Consumer group sues insurance commissioner over Fair Plan assessments on state homeowners

A Los Angeles consumer group has sued Insurance Commissioner Ricardo Lara to block potential surcharges on home insurance policies statewide as a result of the heavy losses suffered by the California Fair Plan after the Pacific Palisades and Altadena fires.
In a lawsuit filed in Los Angeles Superior Court on Monday, Consumer Watchdog alleges that Lara violated state law when he reached a deal last year with California's property insurer of last resort that would allow its member insurance companies to charge their policyholders for some of the billions of dollars of Fair Plan losses.
The Fair Plan Assn. is run by licensed property and casualty companies to offer insurance to home and business owners who cannot obtain insurance through the commercial market. The insurers backstop its losses and enjoy its profits based on their market share.
'We look forward to defending the rights and pocketbooks of Californians and stopping this socialization of Fair Plan losses at the public's expense, while the Fair Plan's profits will wholly remain with the insurance companies,' Consumer Watchdog staff attorney Ryan Mellino said in a statement.
The Fair Plan declined to comment on the lawsuit. A representative for Lara did not respond to a request for comment.
The Fair Plan has grown rapidly as insurers have pulled out of the state's fire-prone neighborhoods, with its rolls jumping from about 200,000 residential policyholders in 2020 to nearly 560,000 as of March 25. The Los Angeles-based association of insurers has said it expects losses of $4 billion due to the Jan. 7 fires.
A state bill would allow the plan to issue bonds to help cover losses, but last month the plan also received approval from Lara to assess its member companies $1 billion to help pay claims — with consumers possibly on the hook for nearly half of that.
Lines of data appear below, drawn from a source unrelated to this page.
#[global] Instance q_similar_refl : Reflexive q_similar.
Proof. intros q. split; auto; done. Qed.

#[global] Instance q_similar_trans : Transitive q_similar.
Proof.
  intros q1 q2 q3 [A1 B1 C1 D1 E1 F1] [A2 B2 C2 D2 E2 F2].
  split; [congruence.. | | |].
  - destruct D1 as [D1|[D1 D1']], D2 as [D2|[D2 D2']]; rewrite ?D1, ?D2 in *; naive_solver.
  - intros. by rewrite E2, E1.
  - eauto.
Qed.

Lemma similar_pc_entry (q q' : qstate) : q_similar q q' -> pc_entry (q_pc q') = pc_entry (q_pc q).
Proof. intros [_ _ _ [->|[-> ->]] _ _]; done. Qed.

Lemma similar_pending (q q' : qstate) : q_similar q q' -> pending q' = pending q.
Proof.
  intros H. unfold pending. by rewrite (similar_pc_entry _ _ H), (qs_actions _ _ H).
Qed.

Lemma queue_inv_similar (q q' : qstate) : q_similar q q' -> queue_inv q -> queue_inv q'.
Proof.
  intros Hs []. pose proof (similar_pending _ _ Hs) as Hp.
  destruct Hs as [Ha Hc Hr Hpc Hw Hh]. split; rewrite ?Hp, ?Ha, ?Hc, ?Hr; auto.
  - intros t. by rewrite Hw.
  - destruct Hpc as [->|[_ ->]]; [done|discriminate].
  - destruct Hpc as [->|[_ ->]]; [done|discriminate].
  - intros t r Ht. by eapply qi_heard0, Hh.
Qed.

Lemma waiting_insert (t t' : nat) (st : sub_state) (q : qstate) :
  waiting t (set_subs (<[t' := st]> (q_subs q)) q) <->
  (t = t' /\ (exists b, st = Waiting b)) \/ (t <> t' /\ waiting t q).
Proof.
  unfold waiting; simpl. destruct (decide (t = t')) as [->|Hne].
  - rewrite lookup_insert_eq. naive_solver.
  - rewrite lookup_insert_ne by done. naive_solver.
Qed.

(** Waking a submitter, or putting a waiting one to sleep. *)
Lemma similar_toggle (q : qstate) (t : nat) (st : sub_state) (b : bool) :
  q_subs q !! t = Some st -> (b = false \/ exists b', st = Waiting b') ->
  q_similar q (set_subs (<[t := with_asleep b st]> (q_subs q)) q).
Proof.
  intros Ht Hb. split; auto.
  - intros t'. rewrite waiting_insert. destruct (decide (t' = t)) as [->|]; [|naive_solver].
    unfold waiting. rewrite Ht. destruct st; naive_solver.
  - intros t' r. simpl. destruct (decide (t' = t)) as [->|].
    + rewrite lookup_insert_eq, Ht. destruct st; naive_solver.
    + by rewrite lookup_insert_ne.
Qed.

Lemma similar_wake_queue (q : qstate) : q_pc q = QAsleep -> q_similar q (set_pc QTop q).
Proof. intros H. split; simpl; auto; done. Qed.

Lemma similar_signal (q q' : qstate) : signal_q q q' -> q_similar q q'.
Proof.
  destruct 1; [by apply similar_wake_queue | eapply similar_toggle; auto | reflexivity].
Qed.

Lemma similar_broadcast (q : qstate) : q_similar q (broadcast_q q).
Proof.
  unfold broadcast_q. split; try by destruct (q_pc q).
  - simpl. destruct (q_pc q) eqn:E; simpl; rewrite ?E; auto.
  - intros t. unfold waiting; simpl. rewrite lookup_fmap.
    destruct (q_subs q !! t) as [[]|]; naive_solver.
  - intros t r. simpl. rewrite lookup_fmap. destruct (q_subs q !! t) as [[]|]; naive_solver.
Qed.

Lemma owners_app (a b : list qentry) : owners (a ++ b) = owners a ++ owners b.
Proof. apply omap_app. Qed.

Lemma reconciles_app (a b : list qentry) : reconciles (a ++ b) = reconciles a ++ reconciles b.
Proof. apply filter_app. Qed.

Lemma elem_of_owners (t : nat) (es : list qentry) :
  t ∈ owners es <-> exists e, e ∈ es /\ qe_owner e = Some t.
Proof. apply list_elem_of_omap. Qed.

(** *** Appending an action *)

(** A signal sent after an append leaves the queue thread awake: it can only
    have been asleep with no submitter blocked. *)
Lemma signal_wakes (q q' : qstate) :
  (q_pc q = QAsleep -> forall t, ~ waiting t q) ->
  (forall t r, q_subs q !! t <> Some (Replied true r)) -> signal_q q q' -> q_pc q' <> QAsleep.
Proof.
  intros Hw Hh Hs. destruct Hs as [q Hpc | q t st Ht Ha | q Hpc Hn]; simpl; [done | | done].
  intros Hpc. destruct st as [b|b r]; simpl in Ha; subst; [|by apply (Hh t r)].
  apply (Hw Hpc t). by eexists.
Qed.

Lemma asleep_nobody_waits (q : qstate) :
  queue_inv q -> q_pc q = QAsleep \/ q_pc q = QDone -> forall t, ~ waiting t q.
Proof.
  intros Hq Hpc t Ht. apply (qi_waiting q Hq) in Ht. unfold pending in Ht.
  destruct Hpc as [Hpc|Hpc]; rewrite Hpc in Ht; simpl in Ht;
    [destruct (qi_asleep q Hq Hpc) as [E _] | destruct (qi_done q Hq Hpc) as [E _]];
    rewrite E in Ht; inversion Ht.
Qed.

Lemma queue_inv_push (q q' : qstate) (e : qentry) (t : option nat) :
  queue_inv q -> q_closed q = false -> qe_owner e = t ->
  (forall x, t = Some x -> ~ waiting x q) ->
  q_actions q' = q_actions q ++ [e] -> q_closed q' = false -> q_pc q' <> QAsleep ->
  pc_entry (q_pc q') = pc_entry (q_pc q) -> (q_pc q' = QDone -> q_pc q = QDone) ->
  (forall x, waiting x q' <-> waiting x q \/ t = Some x) ->
  (length (reconciles (q_actions q')) = if reconcile_queued q' then 1%nat else 0%nat) ->
  (forall x r, q_subs q' !! x <> Some (Replied true r)) ->
  queue_inv q'.
Proof.
  intros Hq Hcl <- Hfresh Ha Hcl' Hpc Hent Hd Hw Hr Hh.
  assert (Hown : owners (pending q') = owners (pending q) ++ option_list (qe_owner e)).
  { unfold pending. rewrite Ha, Hent, app_assoc, !owners_app. f_equal. }
  split; [ | | done | | done | done].
  - rewrite Hown. apply NoDup_app. split_and!; [apply Hq | | destruct (qe_owner e); simpl; auto using NoDup_singleton, NoDup_nil_2].
    intros x Hx. apply (qi_waiting q Hq) in Hx. destruct (qe_owner e) as [y|]; simpl.
    + rewrite list_elem_of_singleton. intros ->. by apply (Hfresh y).
    + apply not_elem_of_nil.
  - intros x. rewrite Hown, Hw, elem_of_app, (qi_waiting q Hq). destruct (qe_owner e); simpl.
    + rewrite list_elem_of_singleton. naive_solver.
    + rewrite elem_of_nil. naive_solver.
  - intros Hd'. destruct (qi_done q Hq (Hd Hd')) as [_ ?]. congruence.
Qed.

Lemma queue_inv_submit (q q1 q2 : qstate) (t : nat) (a : strim_action) :
  queue_inv q -> q_subs q !! t = None -> blocking_action a = true ->
  queue_submit t a q = inr q1 -> signal_q q1 q2 ->
  queue_inv (set_subs (<[t := Waiting true]> (q_subs q2)) q2).
Proof.
  intros Hq Ht Hb Hs Hsig. unfold queue_submit in Hs. destruct (q_closed q) eqn:Hcl; [done|].
  simplify_eq. pose proof (similar_signal _ _ Hsig) as Hsim.
  assert (q_pc q2 <> QAsleep).
  { eapply signal_wakes, Hsig; [|apply Hq]. intros Hpc. simpl in Hpc.
    apply (asleep_nobody_waits q); auto. }
  pose proof (similar_pc_entry _ _ Hsim). destruct Hsim as [Ha Hc Hr Hpc Hw Hh].
  assert (Hnw : ~ waiting t q) by (intros [b Hb']; congruence).
  eapply (queue_inv_push q _ (QEntry a (Some t))); simpl; try done.
  - intros x [= <-]. done.
  - by rewrite Hc.
  - simpl in Hpc. by destruct Hpc as [->|[_ ->]].
  - intros x. rewrite waiting_insert, Hw. destruct (decide (x = t)) as [->|];
      [|naive_solver]. naive_solver.
  - rewrite Ha, Hr. simpl. rewrite reconciles_app, length_app, (qi_reconcile q Hq).
    destruct a; try discriminate Hb; simpl; lia.
  - intros x r. destruct (decide (x = t)) as [->|]; [by rewrite lookup_insert_eq|].
    rewrite lookup_insert_ne by done. intros Hx%Hh. by apply (qi_heard q Hq) in Hx.
Qed.

(** A self-allocated action: the clear of a failed op or a reconcile pass. *)
Lemma queue_inv_self (q q0 q2 : qstate) (a : strim_action) (b : bool) :
  queue_inv q -> q_closed q = false ->
  q0 = QState (q_actions q) (q_closed q) b (q_pc q) (q_subs q) ->
  length (reconciles (q_actions q ++ [QEntry a None])) = (if b then 1%nat else 0%nat) ->
  signal_q (enqueue_locked (QEntry a None) q0) q2 -> queue_inv q2.
Proof.
  intros Hq Hcl -> Hr Hsig. pose proof (similar_signal _ _ Hsig) as Hsim.
  assert (q_pc q2 <> QAsleep).
  { eapply signal_wakes, Hsig; [|apply Hq]. intros Hpc. simpl in Hpc.
    apply (asleep_nobody_waits q); auto. }
  pose proof (similar_pc_entry _ _ Hsim). destruct Hsim as [Ha Hc Hrq Hpc Hw Hh].
  eapply (queue_inv_push q q2 (QEntry a None)); simpl; try done.
  - by rewrite Hc.
  - simpl in Hpc. by destruct Hpc as [->|[_ ->]].
  - intros x. rewrite Hw. unfold waiting. simpl. naive_solver.
  - by rewrite Ha, Hrq.
  - intros x r Hx%Hh. by apply (qi_heard q Hq) in Hx.
Qed.

(** *** The queue thread *)

(** Moving inside a handler keeps the held action. *)
Lemma queue_inv_pc (q : qstate) (pc : qpc) :
  pc_entry pc = pc_entry (q_pc q) -> pc <> QAsleep -> pc <> QDone ->
  queue_inv q -> queue_inv (set_pc pc q).
Proof. intros He H1 H2 []. split; unfold pending in *; simpl; rewrite ?He; auto; done. Qed.

Lemma queue_inv_run_section (q : qstate) :
  q_pc q = QTop -> queue_inv q -> queue_inv (run_section q).
Proof.
  intros Hpc Hq. unfold run_section. destruct (q_actions q) as [|e rest] eqn:Ea.
  - destruct Hq as [H1 H2 H3 H4 H5 H6]. unfold pending in *. rewrite Hpc, Ea in *. simpl in *.
    destruct (q_closed q) eqn:Ec; split; unfold pending; simpl; rewrite ?Ea; done.
  - destruct Hq as [H1 H2 H3 H4 H5 H6]. unfold pending in *. rewrite Hpc, Ea in *. simpl in *.
    split; unfold pending; simpl; try done.
    unfold reconciles in *. rewrite filter_cons in H5.
    destruct (is_reconcile (qe_act e)) eqn:Er.
    + rewrite decide_True in H5 by done. simpl in H5. destruct (reconcile_queued q); lia.
    + rewrite decide_False in H5 by done. done.
Qed.

(** Storing the reply of [t]: it waits no more, the others as before. *)
Lemma waiting_stored (t x : nat) (r : reply) (q : qstate) :
  waiting x (set_subs (alter (store_reply r) t (q_subs q)) q) <-> x <> t /\ waiting x q.
Proof.
  unfold waiting; simpl. destruct (decide (x = t)) as [->|Hne].
  - rewrite lookup_alter_eq. destruct (q_subs q !! t); naive_solver.
  - rewrite lookup_alter_ne by done. naive_solver.
Qed.

(** After a broadcast nobody is asleep. *)
Lemma broadcast_heard (q : qstate) (t : nat) (r : reply) :
  q_subs (broadcast_q q) !! t <> Some (Replied true r).
Proof. simpl. rewrite lookup_fmap. by destruct (q_subs q !! t) as [[]|]. Qed.

Lemma queue_inv_finish (q : qstate) (e : qentry) (r : reply) :
  q_pc q = QReply e r -> queue_inv q -> queue_inv (finish_action e r q).
Proof.
  intros Hpc Hq. unfold finish_action. destruct Hq as [H1 H2 H3 H4 H5 H6].
  unfold pending in *. rewrite Hpc in *. simpl in *. unfold owners in H1, H2. simpl in *.
  destruct (qe_owner e) as [t|] eqn:Eo; [|split; unfold pending; simpl; done].
  apply NoDup_cons in H1 as [Hni Hnd]. pose proof (broadcast_heard
    (set_subs (alter (store_reply r) t (q_subs q)) (set_pc QTop q))) as Hh.
  set (q1 := set_subs _ (set_pc QTop q)) in *.
  pose proof (qs_waiting _ _ (similar_broadcast q1)) as Hw.
  split; unfold pending; simpl; try done.
  intros x. specialize (Hw x). simpl in Hw. rewrite Hw. unfold q1.
  rewrite (waiting_stored t x r (set_pc QTop q)). specialize (H2 x). rewrite elem_of_cons in H2. split.
  - intros Hx. split; [by intros -> | apply H2; by right].
  - intros [Hne Hx]. apply H2 in Hx as [->|]; done.
Qed.

#[global] Instance pc_asleep_dec (pc : qpc) : Decision (pc = QAsleep).
Proof. destruct pc; (by left) || (by right). Defined.

Lemma queue_inv_close (q : qstate) : queue_inv q -> queue_inv (close_queue q).
Proof.
  intros Hq. unfold close_queue. destruct (decide (q_pc q = QAsleep)) as [Hpc|Hpc].
  - pose proof (queue_inv_similar _ _ (similar_broadcast q) Hq) as [H1 H2 H3 H4 H5 H6].
    unfold broadcast_q, pending, waiting in *. simpl in *. rewrite Hpc in *. simpl in *.
    split; unfold pending; simpl; try done.
  - eapply queue_inv_similar; [apply similar_broadcast|].
    destruct Hq as [H1 H2 H3 H4 H5 H6]. split; unfold pending in *; simpl; try done.
    intros Hd. by destruct (H4 Hd).
Qed.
Last year, Lara reached an agreement with the Fair Plan that would allow losses suffered by the plan that were assessed on its member insurers to be recouped by surcharges on the carriers' statewide residential and commercial insurance policies in an 'extreme worst case scenario' — such as when a disaster caused the plan to run through its reserves, reinsurance and any catastrophe bonds.
Insurers would be required to cover up to $2 billion in FAIR Plan claims — $1 billion for residential and $1 billion for commercial claims. They could then temporarily surcharge their own policyholders for half of what they are assessed with Lara's approval.
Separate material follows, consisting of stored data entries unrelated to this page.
(** The remainder of the message copied into a zeroed buffer, with the pad
    byte after it. *)
Lemma final_buffer (size : nat) (rest : bytes) :
  (length rest < size)%nat ->
  <[length rest := 0x80]> (memcpy (replicate size 0) 0 rest) =
  rest ++ 0x80 :: replicate (size - 1 - length rest) 0.
Proof.
  intros Hr. unfold memcpy. rewrite take_0, app_nil_l, Nat.add_0_l.
  rewrite insert_app_r_alt, Nat.sub_diag by lia. f_equal.
  rewrite drop_replicate. replace (size - length rest)%nat with (S (size - 1 - length rest)) by lia.
  done.
Qed.

Lemma drop_div_length (data : bytes) :
  length (drop (64 * (length data / 64)) data) = (length data mod 64)%nat.
Proof. rewrite length_drop. pose proof (Nat.div_mod_eq (length data) 64). lia. Qed.

Lemma replicate_split (a b n : nat) (x : Z) :
  (a + b)%nat = n -> replicate n x = replicate a x ++ replicate b x.
Proof. intros <-. apply replicate_add. Qed.

#[local] Opaque sha1_block fips_sha1_block sha256_block be32_store.

Definition sha1_digest (h : state5) : bytes :=
  let '(h0, h1, h2, h3, h4) := h in concat (map be32_store [h0; h1; h2; h3; h4]).

Lemma fips_sha1_fold (data : bytes) :
  sha1_digest (fold_left sha1_block (parse (pad_message data)) sha1_init) = fips_sha1 data.
Proof.
  refine (f_equal sha1_digest (fold_left_ext _ _ _ _ _)). intros h b. apply sha1_block_fips.
Qed.

Lemma sha1_correct (data : bytes) : strim_sha1 data = fips_sha1 data.
Proof.
  rewrite <- fips_sha1_fold.
  unfold strim_sha1, sha1_digest. rewrite sha1_blocks_spec by lia.
  rewrite parse_pad, fold_left_app. rewrite drop_div_length.
  set (n := (length data / 64)%nat). set (tail := drop (64 * n) data).
  set (h := fold_left _ _ sha1_init).
  assert (Htail : length tail = (length data mod 64)%nat) by apply drop_div_length.
  assert (Hr : (length data mod 64 < 64)%nat) by (apply Nat.mod_upper_bound; lia).
  rewrite <- Htail in *. rewrite final_buffer by done.
  set (bits := u64 _). clearbody h bits tail.
  rewrite Nat.leb_antisym. destruct (Nat.ltb_spec (length tail) 56) as [Hlt|Hge]; cbn [negb].
  - rewrite (replicate_split (55 - length tail) 8 (64 - 1 - length tail)) by lia.
    rewrite app_comm_cons, app_assoc, put_length_spec; [| |done].
    2: { rewrite length_app; simpl. rewrite length_replicate. lia. }
    cbn [fold_left]. rewrite <- app_assoc.
    destruct (sha1_block h _) as [[[[? ?] ?] ?] ?]. simpl. done.
  - rewrite (replicate_split 56 8 64), put_length_spec by done.
    replace (64 - 1 - length tail)%nat with (63 - length tail)%nat by lia.
    cbn [fold_left].
    destruct (sha1_block _ (replicate 56 0 ++ _)) as [[[[? ?] ?] ?] ?]. simpl. done.
Qed.

Lemma fold_blocks_index {A} (f : A -> bytes -> A) (n : nat) (data : bytes) (h : A) :
  fold_left (fun h i => f h (take 64 (drop (64 * i) data))) (seq 0 n) h =
  fold_left f (blocks n data) h.
Proof.
  assert (H : forall k h, fold_left (fun h i => f h (take 64 (drop (64 * i) data))) (seq k n) h =
    fold_left f (blocks n (drop (64 * k) data)) h).
  { clear h. induction n as [|n IH]; intros k h; [done|]. cbn [seq fold_left blocks].
    rewrite IH, drop_drop. by replace (64 * k + 64)%nat with (64 * S k)%nat by lia. }
  rewrite H. by rewrite Nat.mul_0_r, drop_0.
Qed.

Lemma blocks_take (n : nat) (data : bytes) : blocks n (take (64 * n) data) = blocks n data.
Proof.
  revert data. induction n as [|n IH]; intros data; [done|]. cbn [blocks].
  rewrite take_take, skipn_firstn_comm.
  replace (64 `min` (64 * S n))%nat with 64%nat by lia.
  replace (64 * S n - 64)%nat with (64 * n)%nat by lia. by rewrite IH.
Qed.

Lemma sha256_correct (data : bytes) : strim_sha256 data = fips_sha256 data.
Proof.
  unfold strim_sha256, fips_sha256. rewrite fold_blocks_index, parse_pad, fold_left_app, blocks_take.
  set (n := (length data / 64)%nat). set (tail := drop (64 * n) data).
  set (h := fold_left _ _ sha256_init).
  assert (Htail : length tail = (length data mod 64)%nat) by apply drop_div_length.
  assert (Hr : (length data mod 64 < 64)%nat) by (apply Nat.mod_upper_bound; lia).
  rewrite <- Htail in *.
  replace (if (0 <? length tail)%nat then memcpy (replicate 128 0) 0 tail else replicate 128 0)
    with (memcpy (replicate 128 0) 0 tail) by (by destruct tail).
  rewrite final_buffer by lia. set (bits := u64 _). clearbody h bits tail.
  destruct (Nat.ltb_spec (length tail) 56) as [Hlt|Hge].
  - rewrite (replicate_split (55 - length tail) (8 + 64) (128 - 1 - length tail)) by lia.
    rewrite replicate_add, app_comm_cons, app_assoc, put_bitlen_spec; [| |done].
    2: { rewrite length_app; simpl. rewrite length_replicate. lia. }
    rewrite app_assoc, take_app_le.
    2: { rewrite !length_app; simpl. rewrite length_replicate, ?length_be64. lia. }
    rewrite take_ge by (rewrite !length_app; simpl; rewrite length_replicate, ?length_be64; lia).
    rewrite <- app_assoc. cbn [fold_left].
    destruct (sha256_block h _) as [[[[[[[? ?] ?] ?] ?] ?] ?] ?]. simpl. done.
  - rewrite (replicate_split (63 - length tail) (56 + 8) (128 - 1 - length tail)) by lia.
    rewrite replicate_add, app_comm_cons, app_assoc.
    assert (Hb : length (tail ++ 128 :: replicate (63 - length tail) 0) = 64%nat)
      by (rewrite length_app; simpl; rewrite length_replicate; lia).
    rewrite app_assoc, <- (app_nil_r (replicate 8 0)).
    rewrite put_bitlen_spec; [| |done].
    2: { by rewrite length_app, Hb. }
    rewrite app_nil_r, <- (app_assoc (tail ++ _) (replicate 56 0)).
    rewrite take_app_le, drop_app_le by lia.
    rewrite (take_ge (tail ++ _)), (drop_ge (tail ++ _)) by lia. cbn [app fold_left].
    rewrite (take_ge (replicate 56 0 ++ _)) by done.
    destruct (sha256_block _ (replicate 56 0 ++ _)) as [[[[[[[? ?] ?] ?] ?] ?] ?] ?]. simpl. done.
Qed.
Homeowners would not be surcharged for commercial losses. But the agreement also allows insurers to temporarily surcharge policyholders for 100% of claims in excess of those amounts, with the approval of the insurance commissioner.
Consumer Watchdog ha called the deal an industry 'bailout.'
The Jan. 7 wildfires damaged or destroyed more than 16,000 homes, businesses and other structures, killing at least 30 people.
The Fair Plan said the $4 billion in losses caused by the Palisades and Eaton fires, as well as the Hurst fire in the Sylmar area, wiped out its reserves and $5.78 billion in reinsurance — which includes a $900-million deductible and co-payments that raise the plan's cash payouts to $3.5 billion.
Lara's decision on Feb. 11 to allow the plan to assess its member carriers for $1 billion in losses did not allow them to immediately surcharge their own customers. Lara must approve the surcharges separately. The lawsuit seeks a court order to stop that.
Consumer Watchdog alleged in its lawsuit that Lara's actions violated state law because nothing in the 1968 statute that created the Fair Plan contemplated such an assessment on policyholders, among other alleged violations of state law.
Lara implemented the new Fair Plan policy last year as part of his Sustainable Insurance Strategy, which seeks to reduce the plan's rolls by giving insurers several policy concessions in the hopes they will write more policies in fire-prone neighborhoods.
Those concessions include allowing them to charge policyholders for the cost of reinsurance they buy to protect themselves from catastrophes. Consumer Watchdog contends in its lawsuit that allowing policyholder surcharges will not give insurers more incentive to write more policies in risky neighborhoods.
The consumer group's legal action is only the latest lawsuit involving the Fair Plan. Last week, 10 plan policyholders in the Palisades and Eaton fire zones filed a tort claim against the plan, accusing it of failing to investigate or properly compensate for smoke damages.
Prior lawsuits have been filed in Los Angeles and statewide with similar smoke-damage claims against the plan.